- **ACTION ITEM**:
Please quote exactly the lines below from the line containing "Definition find_name (n" to the line containing "match find_name n", both lines included, and nothing else.

- **THE INPUT**:
Lemma branch_symbols g0 g e w s u ops e2 w' s' : symbolTable g0 = symbolTable g -> branch g0 e w s u ops e2 w' s' -> branch g e w s u ops e2 w' s'.
Proof. intros E [B1 B2 B3 B4 B5]. rewrite E in *. by split. Qed.

Lemma ready_frame vis g (e : env) s g' (w : W) : ready vis g e s -> frame g g' -> ready vis g' e s.
Proof. intros Hr Hf. destruct (frame_steps vis g g' e w) as [S Q]; [apply Hr..|done|]. by eapply ready_quiet. Qed.

Lemma mt_region (g g' : gen) u ops : in_region (with_table (mret tt)) g = Ok (u, ops) g' -> u = [] /\ ops = [].
Proof. unfold in_region, with_table, mbind, gen_bind, modify, get. cbn. by intros [= <- <- _]. Qed.

Lemma region_frame vis g m u ops g' : inv vis g -> scoped_runs m -> in_region (with_table m) g = Ok (u, ops) g' -> frame g g'.
Proof. intros Hi [H1 H2] E. pose proof (region_spec vis g m Hi H1 H2) as H. rewrite E in H. by destruct H. Qed.

(** The branch that is taken, and the state its updates are noted from. *)
Definition taken (g : gen) (e : env) (w : W) s (m : M unit) (w' : W) s' : Prop := forall g0 u ops g1, frame g g0 ->
  in_region (with_table m) g0 = Ok (u, ops) g1 -> merges_simple ops = true -> exists e2, branch g e w s u ops e2 w' s'.
(** A meaning for the operations of the example: fields, one table, bytes in and out. *)
Inductive datum := Num (n : Z) | Field (name : string) | Object (name : string).
Record world := World { w_fields : gmap string Z; w_entries : gmap Z Z; w_input : list Z; w_output : list Z }.

Definition demo_sem (k : gkind) (args : list datum) (ts : list ty) (w : world) : option (list datum * world) :=
  match k, args, ts with
  | GConstant (IntAttr n), [], _ => Some ([Num n], w)
  | GBitCast, [d], [IntegerType b] => Some ([match d with Num n => Num (wrap b n) | _ => d end], w)
  | GAdd, [Num a; Num b], [IntegerType n] => Some ([Num (wrap n (a + b))], w)
  | GSub, [Num a; Num b], [IntegerType n] => Some ([Num (wrap n (a - b))], w)
  | GCmp 60, [Num a; Num b], _ => Some ([Num (if a <? b then 1 else 0)], w)
  | GCmp 40, [Num a; Num b], _ => Some ([Num (if a =? b then 1 else 0)], w)
  | GContextRef f, [Object _], _ => Some ([Field f], w)
  | GLoad, [Field f], _ => Some ([Num (default 0 (w_fields w !! f))], w)
  | GStore, [Field f; Num d], [] => Some ([], World (<[f := d]> (w_fields w)) (w_entries w) (w_input w) (w_output w))
  | GNop, [], _ | GInit, [], _ => Some ([Num 0], w)
  | GGlobalImport x, [], _ => Some ([Object x], w)
  | GLookup, [Object _; Num key], _ => Some ([Num (default 0 (w_entries w !! key))], w)
  | GUpdate, [Object _; Num key; Num d], [] => Some ([], World (w_fields w) (<[key := d]> (w_entries w)) (w_input w) (w_output w))
  | GExtract, [Object _], _ =>
      match w_input w with
      | x :: l => Some ([Num x], World (w_fields w) (w_entries w) l (w_output w))
      | [] => None
      end
  | GEmit, [Object _; Num d], [] => Some ([], World (w_fields w) (w_entries w) (w_input w) (w_output w ++ [d]))
  | _, _, _ => None
  end.
Definition demo_truth (d : datum) : bool := match d with Num n => negb (n =? 0) | _ => false end.

Lemma demo_casts : casts_pure demo_sem.
Proof. intros d n w. cbn. by eexists. Qed.

Definition demo_world (entry input : Z) : world := World ∅ {[7 := entry]} [input] [].
Definition demo_args : list datum := [Object "ctx"; Num 7; Object "b"].

(** The handler, read directly: an entry below 10, and one above. *)
Definition demo_run (m : ModuleAST) (entry input : Z) : option world :=
  match m with
  | t :: h :: _ => match r_body h with
                   | FunctionAST p body => exec_function demo_sem demo_truth [t] p body demo_args (demo_world entry input)
                   | _ => None
                   end
  | _ => None
  end.
Example demo_below : demo_run demo 9 4 = Some (World {["sum"%string := 17]} {[7 := 13]} [] [17]).
Proof. vm_compute. reflexivity. Qed.
Example demo_above : demo_run demo 20 4 = Some (World {["last"%string := 18; "sum"%string := 38]} {[7 := 20]} [] [38]).
Proof. vm_compute. reflexivity. Qed.

Lemma demo_accepted : exists g, mlirGen demo = Ok demo_items g.
Proof.
  assert (H : match mlirGen demo with Ok _ _ => true | _ => false end = true) by (vm_compute; reflexivity).
  unfold demo_items. destruct (mlirGen demo) as [items g|g|]; [eauto|discriminate..].
Qed.
Lemma demo_merges pre f post : demo_items = pre ++ FuncItem f :: post -> merges_simple (gf_body f) = true.
Proof.
  intros E. assert (H : forallb (fun f => merges_simple (gf_body f)) (functions demo_items) = true) by (vm_compute; reflexivity).
  rewrite E in H. unfold functions in H. rewrite omap_app, forallb_app in H. apply andb_true_iff in H as [_ H]. cbn in H.
  by apply andb_true_iff in H as [H _].
Qed.

Lemma demo_shape m w : demo_run m 20 4 = Some w -> exists t h rs p body, m = [t] ++ h :: rs /\ r_body h = FunctionAST p body /\
  exec_function demo_sem demo_truth [t] p body demo_args (demo_world 20 4) = Some w.
Proof.
  unfold demo_run. destruct m as [|t [|h rs]]; [done|done|]. destruct (r_body h) as [p body| | |] eqn:Er; [|done..]. intros H.
  by exists t, h, rs, p, body.
Qed.

Lemma mlirGen_correct_witness : exists pre f post, demo_items = pre ++ FuncItem f :: post /\
  run_func demo_sem demo_truth (gset_to_gmap (Num 0) (globals_of pre)) f demo_args (demo_world 20 4) =
    Some (World {["last"%string := 18; "sum"%string := 38]} {[7 := 20]} [] [38]).
Proof.
  destruct demo_accepted as [g Hg]. destruct (demo_shape _ _ demo_above) as (t & h & rs & p & body & Em & Er & Hrun).
  destruct (mlirGen_correct _ _ _ [t] h p body rs Hg Em Er) as (pre & f & post & E & _ & _ & H). exists pre, f, post. split; [exact E|].
  apply H; [exact demo_casts|exact (demo_merges _ _ _ E)|apply dom_gset_to_gmap|exact Hrun].
Defined.

(** ** Programs outside that reading *)

(** Whether a program is accepted ([Ok]), refused ([Fail]) or crashes the compiler. *)
Inductive verdict := Accepted (bodies : list (list gop)) | Refused | Crashes.
Definition compile (text : string) : verdict :=
  match mlirGen (module_of text) with
  | Ok items _ => Accepted (map gf_body (functions items))
  | Fail _ => Refused
  | Crash => Crashes
  end.

(** An argument has no operation that defines it, and both an assignment and a cast read it. *)
Lemma assign_argument_crashes : compile "handler f (context ctx, int x) { x = 1; }" = Crashes.
Proof. vm_compute. reflexivity. Qed.
Lemma cast_argument_crashes : compile "handler f (context ctx, int x) { long y; y = x; }" = Crashes.
Proof. vm_compute. reflexivity. Qed.

(** The update of a variable of the branch itself is merged after the branch. *)
Lemma branch_variable_crashes : compile "handler f (context ctx, int x) { if (x) { int y; y = 2; } }" = Crashes.
Proof. vm_compute. reflexivity. Qed.

(** A call of a function has the results of its record, of which it reads the first. *)
Lemma call_crashes : compile "handler f (context ctx, int x) { print(x); }" = Crashes.
Proof. vm_compute. reflexivity. Qed.

(** A branch without braces is no branch to the parser, and is dereferenced. *)
Lemma bare_branch_crashes : compile "handler f (context ctx, int x) { if (x) 5; }" = Crashes.
Proof. vm_compute. reflexivity. Qed.

(** Literals are 64 bits wide, and a declaration does not cast its initial value. *)
Lemma int_literal_refused : compile "handler f (context ctx) { int x = 2; }" = Refused.
Proof. vm_compute. reflexivity. Qed.

(** A product has the type of a tensor of doubles. *)
Lemma product_type : compile "handler f (context ctx, int x, int y) { ctx.a = x * y; }" =
  Accepted [[GOp 0 (GContextRef "a") [BlockArg 0 0] [ContextRefType AnyType] [];
             GOp 1 GMul [BlockArg 0 1; BlockArg 0 2] [UnrankedTensorType] [];
             GOp 2 GStore [OpResult 0 0; OpResult 1 0] [] []; GOp 3 GNop [] [NoneType] []; GOp 4 GTerminate [] [] []]].
Proof. vm_compute. reflexivity. Qed.

(** The operands of a sum may differ in width. *)
Lemma sum_widths : compile "handler f (context ctx, int x, long y) { ctx.a = x + y; }" =
  Accepted [[GOp 0 (GContextRef "a") [BlockArg 0 0] [ContextRefType AnyType] [];
             GOp 1 GAdd [BlockArg 0 1; BlockArg 0 2] [IntegerType 32] [];
             GOp 2 GStore [OpResult 0 0; OpResult 1 0] [] []; GOp 3 GNop [] [NoneType] []; GOp 4 GTerminate [] [] []]].
Proof. vm_compute. reflexivity. Qed.

(** A variable that holds a member of a struct: assigning to it updates the struct, and
    gives the variable that struct as its value. *)
Lemma member_copy : compile "struct s { int a; int b; } handler f (s q, buf x) { int y = q.a; y = 2; x.emit(y); }" =
  Accepted [[GOp 0 (GStructAccess 0) [BlockArg 0 0] [IntegerType 32] []; GOp 1 (GConstant (IntAttr 2)) [] [IntegerType 64] [];
             GOp 2 GBitCast [OpResult 1 0] [IntegerType 32] [];
             GOp 3 (GStructUpdate 0) [BlockArg 0 0; OpResult 2 0] [StructType false [IntegerType 32; IntegerType 32] "s"] [];
             GOp 4 GEmit [BlockArg 0 1; OpResult 3 0] [] []; GOp 5 GNop [] [NoneType] []; GOp 6 GTerminate [] [] []]].
Proof. vm_compute. reflexivity. Qed.

(** Extracting into a member, or setting a bit of it, makes the member the value of the
    whole struct variable. *)
Lemma extract_member : compile "struct s { int a; int b; } handler f (buf x) { s q; x.extract(q.a); x.emit(q); }" =
  Accepted [[GOp 0 GInit [] [StructType false [IntegerType 32; IntegerType 32] "s"] []; GOp 1 (GStructAccess 0) [OpResult 0 0] [IntegerType 32] [];
             GOp 2 GExtract [BlockArg 0 0] [IntegerType 32] []; GOp 3 GEmit [BlockArg 0 0; OpResult 2 0] [] [];
             GOp 4 GNop [] [NoneType] []; GOp 5 GTerminate [] [] []]].
Proof. vm_compute. reflexivity. Qed.
Lemma set_member : compile "struct s { int a; int b; } handler f (buf x) { s q; q.a.set(1, 0); x.emit(q); }" =
  Accepted [[GOp 0 GInit [] [StructType false [IntegerType 32; IntegerType 32] "s"] []; GOp 1 (GStructAccess 0) [OpResult 0 0] [IntegerType 32] [];
             GOp 2 (GConstant (IntAttr 1)) [] [IntegerType 64] []; GOp 3 (GConstant (IntAttr 0)) [] [IntegerType 64] [];
             GOp 4 (GBitSet 1) [OpResult 1 0; OpResult 3 0] [IntegerType 32] []; GOp 5 GEmit [BlockArg 0 0; OpResult 4 0] [] [];
             GOp 6 GNop [] [NoneType] []; GOp 7 GTerminate [] [] []]].
Proof. vm_compute. reflexivity. Qed.

(** A return whose value is refused is dropped, and the handler accepted. *)
Lemma return_dropped : compile "handler f (context ctx) { return q; }" = Accepted [[GOp 0 GTerminate [] [] []]].
Proof. vm_compute. reflexivity. Qed.

End MlirGenModule.
(* ===== verification/Deps.v ===== *)
(** src/lib/ep2/HandlerDependencyAnalysis.cpp and its class in
    src/include/ep2/dialect/Passes.h: which handler sends events to which, the connected
    components of that graph, and an order of the handlers of each component.

    A handler is known by a number, its address: [std::map] iterates over handlers by
    address, which the theorems leave arbitrary. *)
From Stdlib Require Import ZArith Lia List String.
From stdpp Require Import base list numbers option gmap sets sorting strings relations.
From S2P Require Import Prelude Ir.
#[local] Open Scope Z_scope.

Module Deps.

(** ** Names *)

Record HandlerFullName := FullName { event : string; atom : string }.
#[export] Instance HandlerFullName_eq_dec : EqDecision HandlerFullName.
Proof. solve_decision. Defined.

(** [std::tie(l.event, l.atom) < std::tie(r.event, r.atom)] *)
Definition name_ltb (l r : HandlerFullName) : bool :=
  match String.compare (event l) (event r) with
  | Lt => true
  | Eq => match String.compare (atom l) (atom r) with Lt => true | _ => false end
  | Gt => false
  end.

Definition mangle (n : HandlerFullName) : string :=
  let surffix := (if String.eqb (atom n) "" then "" else "_" ++ atom n)%string in
  ("__handler_" ++ event n ++ surffix)%string.

Definition join (n : HandlerFullName) : string :=
  let surffix := (if String.eqb (atom n) "" then "" else ":" ++ atom n)%string in (event n ++ surffix)%string.

(** A function with its address; the constants are the string attributes of the
    operations that define them. *)
Record handler := Handler { h_addr : nat; h_func : Ir.func; h_const : nat -> option string }.

(** A failed assertion, or the dereference of an end iterator. *)
Inductive result (A : Type) := Done (a : A) | Assertion | DerefEnd.
Arguments Done {A} a.
Arguments Assertion {A}.
Arguments DerefEnd {A}.

Definition funcName (h : handler) : result HandlerFullName :=
  match Ir.f_attrs (h_func h) !! "event"%string with
  | Some (Ir.StringAttr e) =>
      Done (FullName e (match Ir.f_attrs (h_func h) !! "atom"%string with
                        | Some (Ir.StringAttr a) => a | _ => ""%string end))
  | _ => Assertion
  end.

Definition initName (h : handler) (initOp : Ir.op) : result HandlerFullName :=
  match Ir.o_results initOp with
  | Ir.StructType true _ name :: _ =>
      match Ir.o_operands initOp with
      | v :: _ =>
          match Ir.getDefiningOp (h_func h) v with
          | Some c =>
              match Ir.o_kind c with
              | Ir.ConstantOp =>
                  match h_const h (Ir.o_id c) with
                  | Some a => Done (FullName name a)
                  | None => Assertion
                  end
              | _ => Done (FullName name "")
              end
          | None => Done (FullName name "")
          end
      | [] => Assertion
      end
  | _ => Assertion
  end.

Definition returnName (h : handler) (returnOp : Ir.op) : result HandlerFullName :=
  match Ir.o_operands returnOp with
  | v :: _ =>
      match Ir.getDefiningOp (h_func h) v with
      | Some o => match Ir.o_kind o with Ir.InitOp => initName h o | _ => Assertion end
      | None => Assertion
      end
  | [] => Assertion
  end.

Fixpoint names_of (h : handler) (ops : list Ir.op) : result (list HandlerFullName) :=
  match ops with
  | [] => Done []
  | o :: ops' =>
      if match Ir.o_kind o with Ir.ReturnOp => (length (Ir.o_operands o) =? 1)%nat | _ => false end then
        match returnName h o with
        | Done n => match names_of h ops' with Done l => Done (n :: l) | e => e end
        | Assertion => Assertion
        | DerefEnd => DerefEnd
        end
      else names_of h ops'
  end.

(** The events a handler returns: the walk over its returns of one value. *)
Definition returnNames (h : handler) : result (list HandlerFullName) :=
  names_of h (Ir.func_ops (h_func h)).

(** ** The maps of handlers and controllers: [std::map]s ordered by name *)

Abbreviation handlersMapT := (list (HandlerFullName * handler)).

Fixpoint emplace (n : HandlerFullName) (h : handler) (m : handlersMapT) : handlersMapT :=
  match m with
  | [] => [(n, h)]
  | (n', h') :: m' =>
      if bool_decide (n = n') then m
      else if name_ltb n n' then (n, h) :: m
      else (n', h') :: emplace n h m'
  end.

Definition find_name (n : HandlerFullName) (m : handlersMapT) : option handler :=
  snd <$> List.find (fun p => bool_decide (p.1 = n)) m.

(** The general match: the event, and no atom. *)
Definition find_general (n : HandlerFullName) (m : handlersMapT) : option handler :=
  snd <$> List.find (fun p => String.eqb (event p.1) (event n) && String.eqb (atom p.1) "") m.

Definition lookupHandler (n : HandlerFullName) (m : handlersMapT) : option handler :=
  match find_name n m with Some h => Some h | None => find_general n m end.

Definition lookupController (n : HandlerFullName) (m : handlersMapT) : option handler :=
  snd <$> List.find (fun p => String.eqb (event p.1) (event n)) m.

Fixpoint emplace_all (hs : list handler) (m : handlersMapT) : result handlersMapT :=
  match hs with
  | [] => Done m
  | h :: hs' =>
      match funcName h with
      | Done n => emplace_all hs' (emplace n h m)
      | Assertion => Assertion
      | DerefEnd => DerefEnd
      end
  end.

(** ** The graph *)

Abbreviation graphT := (gmap nat (list nat)).

(** [operator[]] of a [std::map]: the entry, an empty one if there is none; and the map
    in which there is one. *)
Definition gget (g : graphT) (k : nat) : list nat := default [] (g !! k).
Definition touch (g : graphT) (k : nat) : graphT :=
  match g !! k with Some _ => g | None => <[k := []]> g end.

- **OUTPUT OF THE TASK**:
Definition find_name (n : HandlerFullName) (m : handlersMapT) : option handler :=
  snd <$> List.find (fun p => bool_decide (p.1 = n)) m.

(** The general match: the event, and no atom. *)
Definition find_general (n : HandlerFullName) (m : handlersMapT) : option handler :=
  snd <$> List.find (fun p => String.eqb (event p.1) (event n) && String.eqb (atom p.1) "") m.

Definition lookupHandler (n : HandlerFullName) (m : handlersMapT) : option handler :=
  match find_name n m with Some h => Some h | None => find_general n m end.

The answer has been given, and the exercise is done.